We could then call the function with the command assign_identity_to_node_pool myAksResourceGroup myManagedIdentity nodePoolName.

3) Switch NMI to managed mode

Switching NMI to managed mode was as simple as adding a new argument to the DaemonSet definition and removing some invalid arguments.

However, after the deployment, we still had to ensure that the test cases were passing. As a result, we discovered that the MIC was still running and that identities were being assigned to nodes by the MIC instead of our code.

4) Scale down MIC replicas

Before deleting the resource entirely, it's good practice to scale down the replicas to zero first, which makes it easier to recover if there is an emergency.
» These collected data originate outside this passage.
(** ** [path.extname] *)

Example extname_index_js : Path.extname (js "index.js") = js ".js".
Proof. reflexivity. Qed.
Example extname_dotfile : Path.extname (js ".eslintrc") = [].
Proof. reflexivity. Qed.
Example extname_dotfile_js : Path.extname (js ".eslintrc.js") = js ".js".
Proof. reflexivity. Qed.
Example extname_trailing_dot : Path.extname (js "index.") = js ".".
Proof. reflexivity. Qed.
Example extname_dotdot : Path.extname (js "..") = [].
Proof. reflexivity. Qed.
Example extname_in_dir :
Path.extname (js "node_modules/a.b/types.d.ts") = js ".ts".
Proof. reflexivity. Qed.
Example extname_dir_dot : Path.extname (js "node_modules/a.b/LICENSE") = [].
Proof. reflexivity. Qed.

Module ExtnameShift.
Import Path ExtnameVocabulary.

Lemma moved_eq_m1 d x : 0 <= d -> -1 <= x -> (moved d x =? -1) = (x =? -1).
Proof.
  intros Hd Hx. unfold moved. destruct (x =? -1) eqn:E; [reflexivity|].
  apply Z.eqb_neq in E. apply Z.eqb_neq. lia.
Qed.

Lemma step_related dir name k st st' :
  ~ In CHAR_FORWARD_SLASH name ->
  (k < List.length name)%nat ->
  related (Z.of_nat (S (List.length dir))) st st' ->
  exists r r',
    ext_step name k st = (r, false) /\
    ext_step (join dir name) (S (List.length dir) + k) st' = (r', false) /\
    related (Z.of_nat (S (List.length dir))) r r' /\
    matchedSlash r = false.
Proof.
  intros Hslash Hk [HsD HE HM HP HsDlo HElo Hpart Hseen].
  set (d := Z.of_nat (S (List.length dir))) in *.
  assert (Hd : 0 <= d) by (unfold d; lia).
  assert (Hnth : nth (S (List.length dir) + k) (join dir name) 0%N = nth k name 0%N).
  { unfold join. rewrite app_nth2 by lia.
    replace (S (List.length dir) + k - List.length dir)%nat with (S k) by lia.
    reflexivity. }
  assert (Hcode : (nth k name 0 =? CHAR_FORWARD_SLASH)%N = false).
  { apply N.eqb_neq. intros Heq. apply Hslash. rewrite <- Heq.
    apply nth_In; assumption. }
  assert (Hidx : Z.of_nat (S (List.length dir) + k) = Z.of_nat k + d)
    by (unfold d; lia).
  unfold ext_step. rewrite Hnth, Hcode.
  rewrite HE, (moved_eq_m1 d _ Hd HElo).
  destruct st as [sD sP e m p], st' as [sD' sP' e' m' p']; simpl in *.
  subst sD' e' m' p' sP.
  do 2 eexists. split; [reflexivity|]. split; [reflexivity|].
  destruct (e =? -1) eqn:Ee; simpl;
    rewrite ?(moved_eq_m1 d _ Hd HsDlo);
    destruct (nth k name 0 =? CHAR_DOT)%N; simpl;
    destruct (sD =? -1) eqn:EsD; simpl;
    try (destruct (p =? 1); simpl);
    (split; [constructor; simpl; unfold moved; rewrite ?EsD, ?Ee; simpl;
             try reflexivity; try lia;
             try (replace (Z.of_nat k =? -1) with false
                    by (symmetry; apply Z.eqb_neq; lia));
             try (replace (Z.of_nat k + 1 =? -1) with false
                    by (symmetry; apply Z.eqb_neq; lia));
             try lia
            | try reflexivity]).
  all: apply Z.eqb_neq in Ee; auto.
Qed.

Lemma loop_related dir name k :
  ~ In CHAR_FORWARD_SLASH name ->
  (k <= List.length name)%nat ->
  forall st st',
    related (Z.of_nat (S (List.length dir))) st st' ->
    ((k < List.length name)%nat -> matchedSlash st = false) ->
    name <> [] ->
    let r := ext_loop name k st in
    let r' := ext_loop (join dir name) (S (List.length dir) + k) st' in
    startDot r' = moved (Z.of_nat (S (List.length dir))) (startDot r) /\
    end_ r' = moved (Z.of_nat (S (List.length dir))) (end_ r) /\
    preDotState r' = preDotState r /\
    startPart r = 0 /\
    startPart r' = Z.of_nat (S (List.length dir)) /\
    -1 <= startDot r /\ -1 <= end_ r.
Proof.
  intros Hslash. induction k as [|k IH]; intros Hk st st' Hrel Hm Hne.
  - assert (Hlen : (0 < List.length name)%nat)
      by (destruct name; [congruence | simpl; lia]).
    specialize (Hm Hlen). destruct Hrel as [HsD HE HM HP HsDlo HElo Hpart _].
    replace (S (List.length dir) + 0)%nat with (S (List.length dir)) by lia.
    cbn [ext_loop]. unfold ext_step.
    replace (nth (List.length dir) (join dir name) 0%N) with CHAR_FORWARD_SLASH.
    2:{ unfold join. rewrite app_nth2 by lia. rewrite Nat.sub_diag. reflexivity. }
    rewrite N.eqb_refl, HM, Hm. cbn.
    repeat split; try assumption. lia.
  - destruct (step_related dir name k st st' Hslash ltac:(lia) Hrel)
      as (r & r' & Hs & Hs' & Hrel' & Hm').
    replace (S (List.length dir) + S k)%nat
      with (S (S (List.length dir) + k)) by lia.
    cbn [ext_loop]. rewrite Hs, Hs'.
    apply IH; auto. lia.
Qed.

(** The extension of a path is that of its last component. *)
Lemma extname_join (dir name : jsstring) :
  entry_name name -> extname (join dir name) = extname name.
Proof.
  intros [Hne Hslash].
  set (d := Z.of_nat (S (List.length dir))).
  assert (Hd : 0 < d) by (unfold d; lia).
  assert (Hrel0 : related d ext_init ext_init).
  { constructor; cbn; try reflexivity; lia. }
  pose proof (loop_related dir name (List.length name) Hslash (le_n _)
                ext_init ext_init Hrel0 ltac:(lia) Hne) as H.
  cbv zeta in H. fold d in H.
  destruct H as (HsD & HE & HP & Hpart & Hpart' & HsDlo & HElo).
  unfold extname.
  replace (List.length (join dir name))
    with (S (List.length dir) + List.length name)%nat
    by (unfold join; rewrite length_app; simpl; lia).
  set (r := ext_loop name (List.length name) ext_init) in *.
  set (r' := ext_loop (join dir name) _ ext_init) in *.
  rewrite HsD, HE, HP, Hpart, Hpart'.
  rewrite !moved_eq_m1 by lia.
  destruct (startDot r =? -1) eqn:EsD; [reflexivity|].
  destruct (end_ r =? -1) eqn:Ee; [reflexivity|].
  apply Z.eqb_neq in EsD, Ee.
  unfold moved.
  replace (startDot r =? -1) with false by (symmetry; apply Z.eqb_neq; lia).
  replace (end_ r =? -1) with false by (symmetry; apply Z.eqb_neq; lia).
  replace (startDot r + d =? end_ r + d - 1) with (startDot r =? end_ r - 1).
  2:{ destruct (Z.eqb_spec (startDot r) (end_ r - 1));
      symmetry; [apply Z.eqb_eq | apply Z.eqb_neq]; lia. }
  replace (startDot r + d =? d + 1) with (startDot r =? 0 + 1).
  2:{ destruct (Z.eqb_spec (startDot r) (0 + 1));
      symmetry; [apply Z.eqb_eq | apply Z.eqb_neq]; lia. }
  match goal with |- (if ?c then _ else _) = _ => destruct c end;
    [reflexivity|].
  unfold slice.
  replace (Z.to_nat (end_ r + d) - Z.to_nat (startDot r + d))%nat
    with (Z.to_nat (end_ r) - Z.to_nat (startDot r))%nat by lia.
  f_equal.
  replace (Z.to_nat (startDot r + d))
    with (List.length (dir ++ [CHAR_FORWARD_SLASH]) + Z.to_nat (startDot r))%nat
    by (rewrite length_app; simpl; unfold d; lia).
  unfold join.
  replace (dir ++ CHAR_FORWARD_SLASH :: name)
    with ((dir ++ [CHAR_FORWARD_SLASH]) ++ name)
    by (rewrite <- app_assoc; reflexivity).
  rewrite skipn_app.
  rewrite skipn_all2 by lia.
  replace (List.length (dir ++ [CHAR_FORWARD_SLASH]) + Z.to_nat (startDot r)
           - List.length (dir ++ [CHAR_FORWARD_SLASH]))%nat
    with (Z.to_nat (startDot r)) by lia.
  reflexivity.
Qed.

End ExtnameShift.

(** ** The extension of a name from its form *)

Module ExtnameSuffix.
Import Path.

(** One iteration at a character that is neither a separator nor a dot,
    when no character has been seen yet and later; one at a dot, the first
    one seen. *)
Lemma ext_step_first (p : jsstring) (i : nat) :
  (nth i p 0 =? CHAR_FORWARD_SLASH)%N = false ->
  (nth i p 0 =? CHAR_DOT)%N = false ->
  ext_step p i ext_init = (mkExt (-1) 0 (Z.of_nat i + 1) false 0, false).
Proof. intros H1 H2. unfold ext_step. rewrite H1, H2. reflexivity. Qed.

Lemma ext_step_plain (p : jsstring) (i : nat) (e : Z) :
  (nth i p 0 =? CHAR_FORWARD_SLASH)%N = false ->
  (nth i p 0 =? CHAR_DOT)%N = false ->
  e <> -1 ->
  ext_step p i (mkExt (-1) 0 e false 0) = (mkExt (-1) 0 e false 0, false).
Proof.
  intros H1 H2 He. unfold ext_step. rewrite H1, H2. cbn [end_].
  apply Z.eqb_neq in He. rewrite He. reflexivity.
Qed.

Lemma ext_step_first_dot (p : jsstring) (i : nat) (e : Z) :
  nth i p 0%N = CHAR_DOT -> e <> -1 ->
  ext_step p i (mkExt (-1) 0 e false 0) = (mkExt (Z.of_nat i) 0 e false 0, false).
Proof.
  intros H He. unfold ext_step. rewrite H. cbn [end_].
  apply Z.eqb_neq in He. rewrite He. reflexivity.
Qed.

Lemma ext_step_only_dot (p : jsstring) (i : nat) :
  nth i p 0%N = CHAR_DOT ->
  ext_step p i ext_init
  = (mkExt (Z.of_nat i) 0 (Z.of_nat i + 1) false 0, false).
Proof. intros H. unfold ext_step. rewrite H. reflexivity. Qed.

Lemma ext_step_before_dot (p : jsstring) (i : nat) (sd sp e : Z) (ms : bool) (pd : Z) :
  (nth i p 0 =? CHAR_FORWARD_SLASH)%N = false ->
  sd <> -1 -> e <> -1 ->
  ext_step p i (mkExt sd sp e ms pd)
  = (mkExt sd sp e ms (if (nth i p 0 =? CHAR_DOT)%N then 1 else -1), false).
Proof.
  intros H Hsd He. unfold ext_step. rewrite H. cbn [end_].
  apply Z.eqb_neq in Hsd, He. rewrite He. cbn [startDot]. rewrite Hsd.
  destruct (nth i p 0 =? CHAR_DOT)%N; [|reflexivity].
  cbn [preDotState]. destruct (Z.eqb_spec pd 1) as [->|_]; reflexivity.
Qed.

Section Suffix.

Variables stem ext : jsstring.
Hypothesis stem_no_slash : ~ In CHAR_FORWARD_SLASH stem.
Hypothesis ext_no_slash : ~ In CHAR_FORWARD_SLASH ext.
Hypothesis ext_no_dot : ~ In CHAR_DOT ext.

#[local] Abbreviation path := (stem ++ CHAR_DOT :: ext).

Lemma nth_in_stem (i : nat) :
  (i < List.length stem)%nat ->
  (nth i path 0%N =? CHAR_FORWARD_SLASH)%N = false.
Proof.
  intros Hi. rewrite app_nth1 by exact Hi.
  apply N.eqb_neq. intros H. apply stem_no_slash. rewrite <- H.
  apply nth_In. exact Hi.
Qed.

Lemma nth_at_dot : nth (List.length stem) path 0%N = CHAR_DOT.
Proof. rewrite nth_middle. reflexivity. Qed.

Lemma nth_in_ext (k : nat) :
  (k < List.length ext)%nat ->
  (nth (List.length stem + 1 + k) path 0%N =? CHAR_FORWARD_SLASH)%N = false /\
  (nth (List.length stem + 1 + k) path 0%N =? CHAR_DOT)%N = false.
Proof.
  intros Hk. rewrite app_nth2 by lia.
  replace (List.length stem + 1 + k - List.length stem)%nat with (S k) by lia.
  cbn [nth].
  split; apply N.eqb_neq; intros H;
    [apply ext_no_slash | apply ext_no_dot]; rewrite <- H; apply nth_In, Hk.
Qed.

(** Inside the extension, once its last character has been seen, the loop
    changes nothing. *)
Lemma loop_in_ext (e : Z) (k : nat) :
  e <> -1 -> (k <= List.length ext)%nat ->
  ext_loop path (List.length stem + 1 + k) (mkExt (-1) 0 e false 0)
  = ext_loop path (List.length stem + 1) (mkExt (-1) 0 e false 0).
Proof.
  intros He. induction k as [|k IH]; intros Hk.
  - rewrite Nat.add_0_r. reflexivity.
  - replace (List.length stem + 1 + S k)%nat
      with (S (List.length stem + 1 + k)) by lia.
    cbn [ext_loop].
    destruct (nth_in_ext k) as [H1 H2]; [lia|].
    rewrite (ext_step_plain _ _ _ H1 H2 He). apply IH. lia.
Qed.

(** Inside the stem the loop only records whether the character is a
    dot. *)
Lemma loop_in_stem (n : nat) :
  (0 < n <= List.length stem)%nat ->
  forall sd sp e ms pd,
    sd <> -1 -> e <> -1 ->
    ext_loop path n (mkExt sd sp e ms pd)
    = mkExt sd sp e ms (if (nth 0 path 0 =? CHAR_DOT)%N then 1 else -1).
Proof.
  induction n as [|n IH]; [lia|]. intros Hn sd sp e ms pd Hsd He.
  cbn [ext_loop].
  rewrite (ext_step_before_dot _ _ _ _ _ _ _ (nth_in_stem n ltac:(lia)) Hsd He).
  destruct n as [|n]; [reflexivity|].
  apply IH; auto; lia.
Qed.

(** The loop up to the dot that ends the stem. *)
Lemma loop_to_the_dot :
  ext_loop path (List.length path) ext_init
  = ext_loop path (List.length stem)
      (mkExt (Z.of_nat (List.length stem)) 0 (Z.of_nat (List.length path))
             false 0).
Proof.
  destruct (Nat.eq_dec (List.length ext) 0) as [Hz|Hnz].
  - assert (Hlen : List.length path = S (List.length stem)).
    { rewrite length_app. cbn [List.length]. lia. }
    rewrite Hlen at 1. cbn [ext_loop].
    rewrite (ext_step_only_dot _ _ nth_at_dot).
    rewrite Hlen. do 2 f_equal. lia.
  - assert (Hlen : List.length path
                   = S (List.length stem + 1 + (List.length ext - 1))).
    { rewrite length_app. cbn [List.length]. lia. }
    rewrite Hlen at 1. cbn [ext_loop].
    destruct (nth_in_ext (List.length ext - 1)) as [H1 H2]; [lia|].
    rewrite (ext_step_first _ _ H1 H2).
    replace (Z.of_nat (List.length stem + 1 + (List.length ext - 1)) + 1)
      with (Z.of_nat (List.length path)) by (rewrite Hlen; lia).
    rewrite loop_in_ext by lia.
    replace (List.length stem + 1)%nat with (S (List.length stem)) by lia.
    cbn [ext_loop].
    rewrite (ext_step_first_dot _ _ _ nth_at_dot) by lia.
    reflexivity.
Qed.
Afterward, we ran the test cases again. Next, we drained a node from each node pool to obtain a new node that had not historically been assigned an identity from the MIC. We ensured that the node was assigned an identity using az vmss identity assign, and then we ran the test cases on the new node(s) once again.

Check.

5) Clean up MIC

• Delete the MIC deployment and the PDB.
• Delete all resources related to the MIC (service accounts, roles, …).
• Delete all identities created in K8s.

With all these changes implemented, we began running smoothly with AAD Pod Identity in managed mode, and all our previous issues were resolved. However, we are still limited by the manual assignment of identities, so any new identity must be manually assigned to the respective node pool first, which can be a hassle. We're eagerly awaiting the time when support for managed identities becomes available in Azure Workload Identity, which will hopefully make this process much more automated.